The Dodge Hornet was a concept car mini MPV designed and developed by Dodge and revealed in 2006. Dodge's first attempt at building a car this small, the car was expected to be released in 2010, but following the Great Recession and the restructuring of the Chrysler Group, the concept was dropped.

First used on a revolutionary Hudson model and then AMC, rights to the "Hornet" name passed to Chrysler (Dodge's parent) with its acquisition of American Motors Corporation (AMC) in 1987.

==Development==
In 2006, Dodge was preparing for entry into the European market with a B-segment model and began the European car show circuit displaying the Dodge Hornet mini MPV concept. The objective was to launch the Dodge nameplate and produce a mini-sized vehicle aimed exclusively at young urban consumers in Europe. According to Dieter Zetsche, Chairman of DaimlerChrysler (as the companies were merged at that time), the automaker was looking to use an existing small car platform, which might first have been from Mitsubishi and then Volkswagen's Polo was considered.

By 2008, the Hornet was planned to be the first product from the cooperation between Chrysler and Nissan, sharing the platform of the Nissan Versa.

According to Dodge, the 2006 concept car was a rally inspired design, powered by a 1.6 L supercharged 4-cylinder Tritec engine rated at 170 hp. This engine was capable of launching the car from 0 to 60 mph (0 to 97 km/h) in 7.5 seconds, and had an estimated top speed of 135 mph. This engine was manufactured in a Chrysler-BMW joint venture in Brazil.

The original plans for Dodge's first attempt at building a car this small was a 2010 market introduction, but the Great Recession combined with the Chrysler Chapter 11 reorganization put a stop to further development.

==Fiat connection==
Following the merger with Fiat in late 2010, it took on a new and unrevealed identity that would have more likely shared Fiat's 199 platform with the Alfa Romeo MiTo. Designed to compete against the Mini (BMW), the new Hornet was expected to be released somewhere between 2011 and 2013. In May 2011, Chrysler had stated that a 40 mpgus capable subcompact vehicle with a new model name would be released in late 2011, as the first of the 2012 model year lineup.

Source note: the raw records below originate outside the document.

(** C8: in any sequence of calls that writes bytes to stream sockets and
    datagrams to framed ones, for each socket that still exists, the bytes
    received from a stream and then those in its ring are the bytes sent to it, and
    the messages received from a framed socket, each cut to the room the receiver
    gave, and then those in its ring are the messages sent to it, in order; closing
    the sender loses none of them. *)
Theorem unix_delivery {H : Type} {KH : KernelHeap H} (B : gset Z) (h : H) (tgid : Z) (cs : list ucall) :
  kh_live h B -> along allowed cs (boot h tgid) = true -> along typed cs (boot h tgid) = true ->
  total (fun w => forall x s, u_socks (w_net w) !! x = Some s -> carried s (w_log w x)) (exec_calls cs (boot h tgid)).
Proof.
  intros Hh Ha Ht. eapply post_conseq; [by eapply exec_ok; [apply boot_inv|]|]. intros w [_ Hd].
  apply Hd; [done|]. intros x s Hx. done.
Qed.

(** ** A concrete heap and runs *)

Definition unix_arena : heap := mk_heap 4096 1052672 4096 {[4096 := mk_block 1048552 0 true HEAP_MAGIC]} ∅.

Lemma unix_arena_live : kh_live unix_arena ∅.
Proof.
  exists [(1048552, true)]. split_and!; [|done|done]. constructor; cbn; try done. by constructor; [|constructor].
Qed.

(** A server and a client: the client sends before it is accepted. *)
Definition server_run : list ucall :=
  [CSocket 1; CBind 4120 [47; 120] 2; CListen 4120 4; CSocket 1; CConnect 70688 [47; 120] 2; CSend 70688 [1; 2; 3; 4; 5];
   CAccept 4120; CRecv 137256 3; CPair 5; CSendmsg 203824 [[6]; [7; 8]] []; CSendto 203824 [9] None 0; CRecvmsg 270392 [1; 1]; CClose 203824].

Lemma unix_calls_safe_witness : along allowed (server_run ++ [CClose 4120; CClose 70688; CClose 137256; CClose 270392]) (boot unix_arena 7) = true /\
  total (fun w => winv ∅ w /\ (w_held w = ∅ -> u_socks (w_net w) = ∅ /\ kh_live (u_heap (w_net w)) ∅))
    (exec_calls (server_run ++ [CClose 4120; CClose 70688; CClose 137256; CClose 270392]) (boot unix_arena 7)).
Proof.
  assert (along allowed (server_run ++ [CClose 4120; CClose 70688; CClose 137256; CClose 270392]) (boot unix_arena 7) = true) as E
    by (vm_compute; reflexivity).
  exact (conj E (unix_calls_safe ∅ unix_arena 7 _ unix_arena_live E)).
Defined.

(** The logs of the accepted connection and of the second of the pair. *)
Definition server_logs : res (slog * slog) := w ← exec_calls server_run (boot unix_arena 7); Ok (w_log w 137256, w_log w 270392).

Lemma unix_delivery_witness :
  server_logs = Ok (mk_log [[1; 2; 3; 4; 5]] [(3, [1; 2; 3])], mk_log [[6; 7; 8]; [9]] [(2, [6; 7])]) /\
  total (fun w => forall x s, u_socks (w_net w) !! x = Some s -> carried s (w_log w x)) (exec_calls server_run (boot unix_arena 7)).
Proof.
  assert (along allowed server_run (boot unix_arena 7) = true) as E by (vm_compute; reflexivity).
  assert (along typed server_run (boot unix_arena 7) = true) as E' by (vm_compute; reflexivity).
  assert (server_logs = Ok (mk_log [[1; 2; 3; 4; 5]] [(3, [1; 2; 3])], mk_log [[6; 7; 8]; [9]] [(2, [6; 7])])) as E'' by (vm_compute; reflexivity).
  exact (conj E'' (unix_delivery ∅ unix_arena 7 _ unix_arena_live E E')).
Defined.

(** ** Departures *)

(** What a receiver of [k] bytes gets after a run. *)
Definition receive (cs : list ucall) (p k : Z) : res (Z * list (list Z) * list Z * list Z * Z) :=
  w ← exec_calls cs (boot unix_arena 7);
  '(r, data, fds, n) ← unix_recvmsg p [k] (w_net w);
  s ← get n p;
  Ok (r, data, fds, u_closed n, us_scm_cnt s).

(** The header at the front of the ring decides what is popped, whatever wrote
    it and whatever follows. *)
Lemma framed_pop_front s src d q cap len : holds s (rec_hdr (zlen d) src ++ d ++ q) -> us_msg_cnt s <> 0 ->
  0 <= src < 2 ^ 64 -> zlen d < 2 ^ 31 -> zlen d <= u32 len <= cap ->
  total (fun '(r, data, from, _) => r = zlen d /\ data = d /\ from = src) (framed_pop s cap len).
Proof.
  intros Hh Hc Hsrc Hd Hl. pose proof (zlen_nonneg d). unfold framed_pop. destruct (Z.eqb_spec (us_msg_cnt s) 0); [done|].
  eapply total_bind; [by apply (ring_read_holds s (rec_hdr (zlen d) src))|]. intros [h t] (-> & Ht & _).
  rewrite rec_hdr_len, Ok_bind, rec_hdr_src, Ok_bind by lia. cbv zeta.
  set (k := if zlen d <? u32 len then zlen d else u32 len).
  assert (k = zlen d) as -> by (subst k; destruct (Z.ltb_spec (zlen d) (u32 len)); lia).
  destruct (Z.ltb_spec cap (zlen d)); [lia|]. rewrite Z.sub_diag.
  eapply total_bind; [by apply (ring_read_holds _ d); [apply holds_set_msg_cnt|]|]. intros [data t1] (-> & _ & _).
  change (Z.to_nat 0) with O. cbn. split_and!; [unfold s32; mlia|done|done].
Qed.

(** A plain write appends to the peer's ring, a message of one buffer appends
    its header and the buffer. *)
Lemma send_appends {H : Type} {KH : KernelHeap H} (n : unet H) p s t q data :
  p <> 0 -> u_socks n !! p = Some s -> us_state s = US_CONNECTED -> us_peer s <> 0 -> u_socks n !! us_peer s = Some t ->
  holds t q -> Forall is_byte data -> zlen q + zlen data <= SZ ->
  total (fun '(_, n') => exists t', u_socks n' = <[us_peer s := t']> (u_socks n) /\ u_heap n' = u_heap n /\
     holds t' (q ++ data) /\ ring_only t t') (unix_send p data (zlen data) n).
Proof.
  intros Hp Hs Hst Hpe Ht Hq Hb Hf. pose proof (zlen_nonneg q). pose proof (zlen_nonneg data). unfold unix_send, get.
  destruct (Z.eqb_spec p 0); [done|]. rewrite Hs, Ok_bind, Hst, Z.eqb_refl. cbn [negb].
  destruct (Z.eqb_spec (us_peer s) 0); [done|]. rewrite Ht, Ok_bind, (holds_space _ _ Hq), u32_small by lia.
  destruct (Z.ltb_spec (SZ - zlen q) (zlen data)); [lia|].
  eapply total_bind; [by eapply ring_write_holds|]. intros t' [Ht' Ho]. exists t'. by split_and!.
Qed.
(* ===== verification/Ext2Store.v ===== *)
(** * Ext2Store: the blocks of an ext2 device

    A calculus of weakest preconditions for the computations of Ext2.v, and the
    device as a function from block numbers to bytes ([sees]). Reads and
    writes of blocks are specified on that function, with every outcome of a
    transfer that fails: a block that was being written is a mixture of old and
    new sectors. *)

From S2P Require Import Prelude Blkdev Ext2.

(** ** Weakest preconditions *)

Section wp.
Context {D : Type}.

(** [c] ends in [w] without a fault, with an outcome and a state in [Q]. *)
Definition wp {A} (c : io D A) (Q : option A -> world D -> Prop) (w : world D) : Prop :=
  total (fun '(o, w') => Q o w') (c w).

Lemma wp_mono {A} (c : io D A) (Q Q' : option A -> world D -> Prop) w :
  wp c Q w -> (forall o w', Q o w' -> Q' o w') -> wp c Q' w.
Proof. unfold wp. intros Hc HQ. eapply post_conseq; [exact Hc|]. intros [o w']. apply HQ. Qed.

Lemma wp_ret {A} (a : A) Q w : Q (Some a) w -> wp (mret a) Q w.
Proof. done. Qed.

Lemma wp_fail {A} (Q : option A -> world D -> Prop) w : Q None w -> wp fail Q w.
Proof. done. Qed.

Lemma wp_bind {A B} (c : io D A) (f : A -> io D B) Q w :
  wp c (fun o w' => match o with Some a => wp (f a) Q w' | None => Q None w' end) w -> wp (c ≫= f) Q w.
Proof.
  unfold wp, total. cbn. unfold io_bind. intros Hc. eapply post_bind; [exact Hc|].
  intros [[a|] w'] Ha; exact Ha.
Qed.

Lemma wp_attempt {A} (c : io D A) Q w : wp c (fun o w' => Q (Some o) w') w -> wp (attempt c) Q w.
Proof. unfold wp, attempt. intros Hc. eapply total_bind; [exact Hc|]. by intros [o w']. Qed.

Lemma wp_lift {A} (r : res A) a Q w : r = Ok a -> Q (Some a) w -> wp (lift r) Q w.
Proof. unfold wp, lift. by intros -> HQ. Qed.

Lemma wp_require b Q w : (b = true -> Q (Some tt) w) -> (b = false -> Q None w) -> wp (require b) Q w.
Proof. destruct b; [intros HQ _; by apply HQ|intros _ HQ; by apply HQ]. Qed.

Lemma wp_result {A} (c : io D A) Q w : wp c Q w -> exists o w', c w = Ok (o, w') /\ Q o w'.
Proof. intros Hc. apply total_Ok in Hc as ([o w'] & E & HQ). by exists o, w'. Qed.

End wp.

(** ** Stores *)

Notation store := (Z -> list Z).

Definition upd (s : store) (b : Z) (x : list Z) : store := fun b' => if b' =? b then x else s b'.

Lemma upd_eq s b x : upd s b x b = x.
Proof. unfold upd. by rewrite Z.eqb_refl. Qed.

Lemma upd_ne s b x b' : b' <> b -> upd s b x b' = s b'.
Proof. unfold upd. intros. by destruct (Z.eqb_spec b' b). Qed.

(** The sectors of [x] are sectors of [old] or of [new]. *)
Definition mixed (old new x : list Z) : Prop :=
  zlen x = zlen old /\ forall k, 0 <= k -> 512 * k < zlen old -> sector_of x k = sector_of old k \/ sector_of x k = sector_of new k.

Lemma zget_sector_of l i : 0 <= i -> zget l i = zget (sector_of l (i / 512)) (i mod 512).
Proof.
  intros Hi. unfold sector_of, DISK_SECTOR_SIZE. rewrite zget_take by mlia. rewrite zget_drop by mlia. f_equal. mlia.
Qed.

Lemma mixed_zget old new x i : mixed old new x -> 0 <= i < zlen old -> zget x i = zget old i \/ zget x i = zget new i.
Proof.
  intros [_ Hx] Hi. rewrite !(zget_sector_of _ i) by lia.
  destruct (Hx (i / 512)) as [->| ->]; [mlia|mlia|by left|by right].
Qed.

(** A write that changes bytes of one sector only is atomic. *)
Lemma mixed_atomic old new x k :
  mixed old new x -> zlen new = zlen old -> (forall i, 0 <= i < zlen old -> i / 512 <> k -> zget new i = zget old i) ->
  x = old \/ x = new.
Proof.
  intros [Hlen Hx] Hn Hk. destruct (decide (0 <= k /\ 512 * k < zlen old)) as [Hr|Hr].
  - destruct (Hx k ltac:(lia) ltac:(lia)) as [E|E]; [left|right]; apply zget_ext; try lia; intros i Hi.
    + destruct (decide (i / 512 = k)) as [<-|Hne]; [by rewrite !(zget_sector_of _ i), E by lia|].
      destruct (mixed_zget old new x i) as [->| ->]; [by split|lia|done|apply Hk; lia].
    + destruct (decide (i / 512 = k)) as [<-|Hne]; [by rewrite !(zget_sector_of _ i), E by lia|].
      destruct (mixed_zget old new x i) as [->| ->]; [by split|lia|symmetry; apply Hk; lia|done].
  - left. apply zget_ext; [lia|]. intros i Hi. destruct (mixed_zget old new x i) as [->| ->]; [by split|lia|done|].
    apply Hk; [lia|]. intros <-. apply Hr. split; mlia.
Qed.

(** ** The device as a store *)

Section view.
Context {D : Type} {drv : BlkDriver D} {laws : BlkLaws D} (m : ext2_mount) (e : bool).

Definition blk (d : D) (b : Z) : list Z := mjoin (sector d <$> seqZ (b * m_spb m) (m_spb m)).

(** The block size is a positive number of sectors and of pointers, and the
    device holds the blocks of the file system. *)
Definition sized : Prop :=
  m_dev m = true /\ m_ready m = true /\ 2 <= m_spb m <= 128 /\ m_block_size m = 512 * m_spb m /\ 0 <= m_blocks_count m.

(** With [e] false, no transfer and no allocation of a buffer fails. *)
Definition reliable (w : world D) : Prop := e = false -> sound (w_dev w) /\ Forall (fun b => b = true) (w_heap w).

Definition sees (w : world D) (s : store) : Prop :=
  dev_ok (w_dev w) /\ m_blocks_count m * m_spb m <= sector_count (w_dev w) /\
  (forall b, 0 <= b < m_blocks_count m -> blk (w_dev w) b = s b) /\ reliable w.

Lemma mjoin_sectors_len d l : dev_ok d -> zlen (mjoin (sector d <$> l)) = 512 * zlen l.
Proof.
  intros Hd. induction l as [|i l IH]; [done|]. change (mjoin (sector d <$> i :: l)) with (sector d i ++ mjoin (sector d <$> l)).
  rewrite zlen_app, sector_len, IH by done.
  unfold zlen, DISK_SECTOR_SIZE. cbn [length]. lia.
Qed.

Lemma blk_len d b : sized -> dev_ok d -> zlen (blk d b) = m_block_size m.
Proof.
  intros (_ & _ & Hs & -> & _) Hd. unfold blk. rewrite mjoin_sectors_len by done.
  unfold zlen. rewrite length_seqZ. lia.
Qed.

Lemma sees_len w s b : sized -> sees w s -> 0 <= b < m_blocks_count m -> zlen (s b) = m_block_size m.
Proof. intros Hz (Hd & _ & Hs & _) Hb. rewrite <- Hs by done. by apply blk_len. Qed.

Lemma sector_of_join d l k i :
  dev_ok d -> l !! k = Some i -> sector_of (mjoin (sector d <$> l)) (Z.of_nat k) = sector d i.
Proof.
  intros Hd. revert k. induction l as [|j l IH]; intros [|k] Hk; try done;
    change (mjoin (sector d <$> j :: l)) with (sector d j ++ mjoin (sector d <$> l)).
  - injection Hk as ->. unfold sector_of. rewrite Z.mul_0_r. change (Z.to_nat 0) with 0%nat. rewrite drop_0.
    rewrite take_app_le; [|pose proof (sector_len d i Hd); unfold zlen in *; lia].
    apply take_ge. pose proof (sector_len d i Hd). unfold zlen in *. lia.
  - cbn in Hk. rewrite <- (IH k Hk). unfold sector_of. f_equal.
    pose proof (sector_len d j Hd) as Hj. unfold zlen, DISK_SECTOR_SIZE in *.
    rewrite drop_app_ge by lia. f_equal. lia.
Qed.

Lemma sector_of_blk d b i : dev_ok d -> 0 <= i < m_spb m -> sector_of (blk d b) i = sector d (b * m_spb m + i).
Proof.
  intros Hd Hi. unfold blk. rewrite <- (Z2Nat.id i) at 1 by lia. apply sector_of_join; [done|].
  rewrite lookup_seqZ_lt by lia. f_equal. lia.
Qed.

Lemma sectors_ext l l' n : zlen l = 512 * n -> zlen l' = 512 * n ->
  (forall k, 0 <= k < n -> sector_of l k = sector_of l' k) -> l = l'.
Proof.
  intros Hl Hl' Hk. apply zget_ext; [lia|]. intros i Hi. rewrite !(zget_sector_of _ i) by lia. rewrite Hk by mlia. done.
Qed.

Lemma wp_heap s Q w :
  sees w s -> (e = true -> forall w', sees w' s -> Q None w') -> (forall w', sees w' s -> Q (Some tt) w') -> wp heap_alloc Q w.
Proof.
  intros (Hd & Hc & Hs & He) HN HS. unfold wp, heap_alloc. destruct w as [d [|[] h]]; cbn in *.
  - by apply HS.
  - apply HS. split_and!; try done. intros E. destruct (He E) as [? Hh]. split; [done|]. by apply Forall_cons_1 in Hh as [_ Hh].
  - assert (e = true) as E.
    { destruct (bool_dec e false) as [E|E]; [|by destruct e]. destruct (He E) as [_ Hh]. by apply Forall_cons_1 in Hh as [? _]. }
    apply HN; [done|]. split_and!; try done. intros E'. congruence.
Qed.

Lemma wp_read b s Q w :
  sized -> sees w s -> 0 <= b < m_blocks_count m -> (e = true -> Q None w) -> Q (Some (s b)) w -> wp (m_read_block m b) Q w.
Proof.
  intros Hz (Hd & Hc & Hs & He) Hb HN HS. unfold wp, m_read_block. destruct Hz as (-> & _ & Hspb & Hbs & _). cbn.
  pose proof (sector_count_range _ Hd) as Hsc. change (2 ^ 32) with 4294967296 in Hsc.
  assert (b * m_spb m + m_spb m <= sector_count (w_dev w)) as Hfit by nia.
  rewrite u32_small by nia. unfold blkdev_read. destruct (Z.eqb_spec (m_spb m) 0); [lia|].
  destruct (Z.leb_spec (sector_count (w_dev w)) (b * m_spb m)); [nia|].
  destruct (Z.ltb_spec (sector_count (w_dev w) - b * m_spb m) (m_spb m)); [lia|]. cbn [orb].
  destruct (drv_read (w_dev w) (b * m_spb m) (m_spb m)) as [l|] eqn:E.
  - apply read_law in E; [|done|nia|lia|lia]. subst l. fold (blk (w_dev w) b). by rewrite Hs.
  - apply HN. destruct (bool_dec e false) as [E'|E']; [|by destruct e]. destruct (He E') as [Hsd _].
    destruct (sound_read _ (b * m_spb m) (m_spb m) Hsd) as [l Hl]; [nia|lia|lia|]. congruence.
Qed.

Lemma wp_write b buf s Q w :
  sized -> sees w s -> 0 <= b < m_blocks_count m -> zlen buf = m_block_size m ->
  (forall w', sees w' (upd s b buf) -> Q (Some tt) w') ->
  (e = true -> forall w' x, sees w' (upd s b x) -> mixed (s b) buf x -> Q None w') ->
  wp (m_write_block m b buf) Q w.
Proof.
  intros Hz (Hd & Hc & Hs & He) Hb Hl HS HN. unfold wp, m_write_block. pose proof Hz as (-> & _ & Hspb & Hbs & _).
  pose proof (sector_count_range _ Hd) as Hsc. change (2 ^ 32) with 4294967296 in Hsc.
  assert (b * m_spb m + m_spb m <= sector_count (w_dev w)) as Hfit by nia.
  rewrite u32_small by nia. unfold blkdev_write. destruct (Z.eqb_spec (m_spb m) 0); [lia|].
  destruct (Z.leb_spec (sector_count (w_dev w)) (b * m_spb m)); [nia|].
  destruct (Z.ltb_spec (sector_count (w_dev w) - b * m_spb m) (m_spb m)); [lia|]. cbn [orb].
  destruct (drv_write (w_dev w) (b * m_spb m) (m_spb m) buf) as [ok d'] eqn:E.
  destruct (write_law (w_dev w) (b * m_spb m) (m_spb m) buf ok d' Hd ltac:(nia) ltac:(lia) Hfit ltac:(unfold DISK_SECTOR_SIZE; lia) E) as (Hd' & Hc' & Hout & Hin).
  assert (e = false -> ok = true /\ sound d') as Hsnd.
  { intros E'. destruct (He E') as [Hsd _].
    destruct (sound_write _ (b * m_spb m) (m_spb m) buf Hsd) as (d2 & E2 & ?); [nia|lia|lia|unfold DISK_SECTOR_SIZE; lia|].
    rewrite E in E2. by injection E2 as -> ->. }
  assert (forall x, x = blk d' b -> sees (mk_world d' (w_heap w)) (upd s b x)) as Hsees.
  { intros x ->. split_and!; [done|cbn; lia| |intros E'; split; [by apply Hsnd|by apply He]]. intros b' Hb'. cbn. unfold upd. destruct (Z.eqb_spec b' b) as [->|Hne]; [done|].
    rewrite <- Hs by done. unfold blk. f_equal. apply list_fmap_ext. intros k i Hk. apply lookup_seqZ in Hk. apply Hout. nia. }
  pose proof (blk_len d' b Hz Hd') as Hlen'. cbn. destruct ok.
  - apply HS. apply Hsees. apply (sectors_ext _ _ (m_spb m)); [lia|lia|].
    intros k Hk. rewrite sector_of_blk by done. by destruct (Hin k Hk) as [->|[? _]].
  - apply (HN ltac:(destruct (bool_dec e false) as [E'|E']; [by destruct (Hsnd E')|by destruct e]) _ (blk d' b)); [by apply Hsees|]. rewrite <- Hs by done. split; [by rewrite !blk_len|].
    intros k Hk Hk'. rewrite blk_len in Hk' by done. rewrite !sector_of_blk by (done || lia).
    destruct (Hin k) as [->|[_ ->]]; [lia|by right|by left].
Qed.
End view.
(* ===== verification/Ext2Alloc.v ===== *)
(** * Ext2Alloc: the layout of an ext2 device and its bitmaps

    Where the metadata lies ([layout]), what the bitmaps say, and the
    specification of [m_alloc_block] and [m_alloc_inode]: a successful call marks
    one clear bit, whatever transfers fail on the way no bit is ever cleared,
    and without failures a call fails only when every bit is set. *)

From S2P Require Import Prelude Blkdev Ext2 Ext2Store.

(** ** Bits of a bitmap *)

Definition bit (l : list Z) (i : Z) : bool := Z.testbit (default 0 (zget l (i / 8))) (i mod 8).

(** Every bit of [l] is one of [l']. *)
Definition sub_bits (l l' : list Z) : Prop := zlen l' = zlen l /\ forall i, bit l i = true -> bit l' i = true.

Lemma sub_bits_refl l : sub_bits l l.
Proof. done. Qed.

Lemma sub_bits_trans l1 l2 l3 : sub_bits l1 l2 -> sub_bits l2 l3 -> sub_bits l1 l3.
Proof. intros [? H1] [? H2]. split; [lia|auto]. Qed.

Lemma bit_zset l byte v k i :
  zget l byte = Some v -> 0 <= k < 8 ->
  bit (zset l byte (Z.lor v (Z.shiftl 1 k))) i = (i =? 8 * byte + k) || bit l i.
Proof.
  intros Hv Hk. pose proof (zget_Some_range _ _ _ Hv). unfold bit. rewrite zget_zset by lia.
  destruct (Z.eqb_spec byte (i / 8)) as [E|E].
  - rewrite <- E, Hv. cbn. rewrite Z.lor_spec, Z.shiftl_spec by mlia. rewrite orb_comm. f_equal.
    destruct (Z.eqb_spec i (8 * byte + k)) as [->|Hne].
    + replace ((8 * byte + k) mod 8 - k) with 0 by mlia. done.
    + destruct (decide (i mod 8 - k < 0)); [by rewrite Z.testbit_neg_r|].
      change 1 with (2 ^ 0). rewrite pow2_bits by lia. apply Z.eqb_neq. mlia.
  - destruct (Z.eqb_spec i (8 * byte + k)); [mlia|done].
Qed.

Lemma mixed_sub_bits old new x : zlen new = zlen old -> mixed old new x -> sub_bits old new -> sub_bits old x.
Proof.
  intros Hl Hm [_ Hs]. split; [apply Hm|]. intros i Hi. unfold bit in *.
  destruct (decide (0 <= i / 8 < zlen old)) as [Hr|Hr].
  - destruct (mixed_zget _ _ _ _ Hm Hr) as [->| ->]; [done|]. by apply Hs.
  - rewrite zget_out_of_range in Hi by done. cbn in Hi. by rewrite Z.bits_0 in Hi.
Qed.

Lemma clear_bit_spec n v bit k : clear_bit n v bit = Some k -> bit <= k < bit + Z.of_nat n /\ Z.testbit v k = false.
Proof.
  revert bit. induction n as [|n IH]; intros bit; cbn; [done|]. destruct (Z.testbit v bit) eqn:E.
  - intros Hk%IH. split; [lia|apply Hk].
  - intros [= <-]. split; [lia|done].
Qed.

Lemma clear_bit_None n v bit k : clear_bit n v bit = None -> bit <= k < bit + Z.of_nat n -> Z.testbit v k = true.
Proof.
  revert bit. induction n as [|n IH]; intros bit; cbn; [lia|]. destruct (Z.testbit v bit) eqn:E; [|done].
  intros Hn Hk. destruct (decide (k = bit)) as [->|]; [done|]. apply (IH (bit + 1)); [done|lia].
Qed.

(** ** Where the metadata lies *)

(** Superblock and descriptors, bitmaps, and the blocks of the inode tables. *)
Inductive role : Type :=
  | RFixed (k : Z)
  | RBlockBitmap (g : Z)
  | RInodeBitmap (g : Z)
  | RTable (g k : Z).

Section layout.
Context (m : ext2_mount).

Definition tab (l : list Z) (g : Z) : Z := default 0 (zget l g).

Lemma ld_tab l g : 0 <= g < zlen l -> ld l g = Ok (tab l g).
Proof. intros Hg. unfold tab. destruct (zget_in_range l g Hg) as [v Hv]. rewrite Hv. by apply ld_ok. Qed.

Definition fixed_blocks : Z := 1 + (32 * m_ngroups m + m_block_size m - 1) / m_block_size m.
Definition table_blocks : Z := (m_inodes_per_group m * m_inode_size m + m_block_size m - 1) / m_block_size m.

Definition loc (r : role) : Z :=
  match r with
  | RFixed k => m_first_data_block m + k
  | RBlockBitmap g => tab (m_block_bitmap m) g
  | RInodeBitmap g => tab (m_inode_bitmap m) g
  | RTable g k => tab (m_inode_table m) g + k
  end.

Definition valid_role (r : role) : Prop :=
  match r with
  | RFixed k => 0 <= k < fixed_blocks
  | RBlockBitmap g | RInodeBitmap g => 0 <= g < m_ngroups m
  | RTable g k => 0 <= g < m_ngroups m /\ 0 <= k < table_blocks
  end.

Known inside the company as the "PF," test vehicles purported to be the 2013 Dodge Hornet featuring a hatchback design were extensively photographed during 2011. The new compact was to "be called the Dodge Hornet, in homage not only to the well-received 2006 concept car that carried the name but also to an ancestry of vehicles stretching back 60 years to the original Hudson Hornet." Although almost universally called Dodge Hornet by the automotive media, other potential names included continuing the Caliber and even resurrecting Neon for the new car to compete against the Ford Focus and Chevrolet Cruze.

Further test vehicles were a traditional four-door sedan body style based on the Alfa Romeo Giulietta, an altogether different platform from the 2006 mini MPV Dodge Hornet concept vehicle. Late in 2011, the automaker surprised industry pundits and insiders with an announcement that its new small sedan, which was to be revealed fully at the North American International Auto Show in January 2012, would be called the Dart.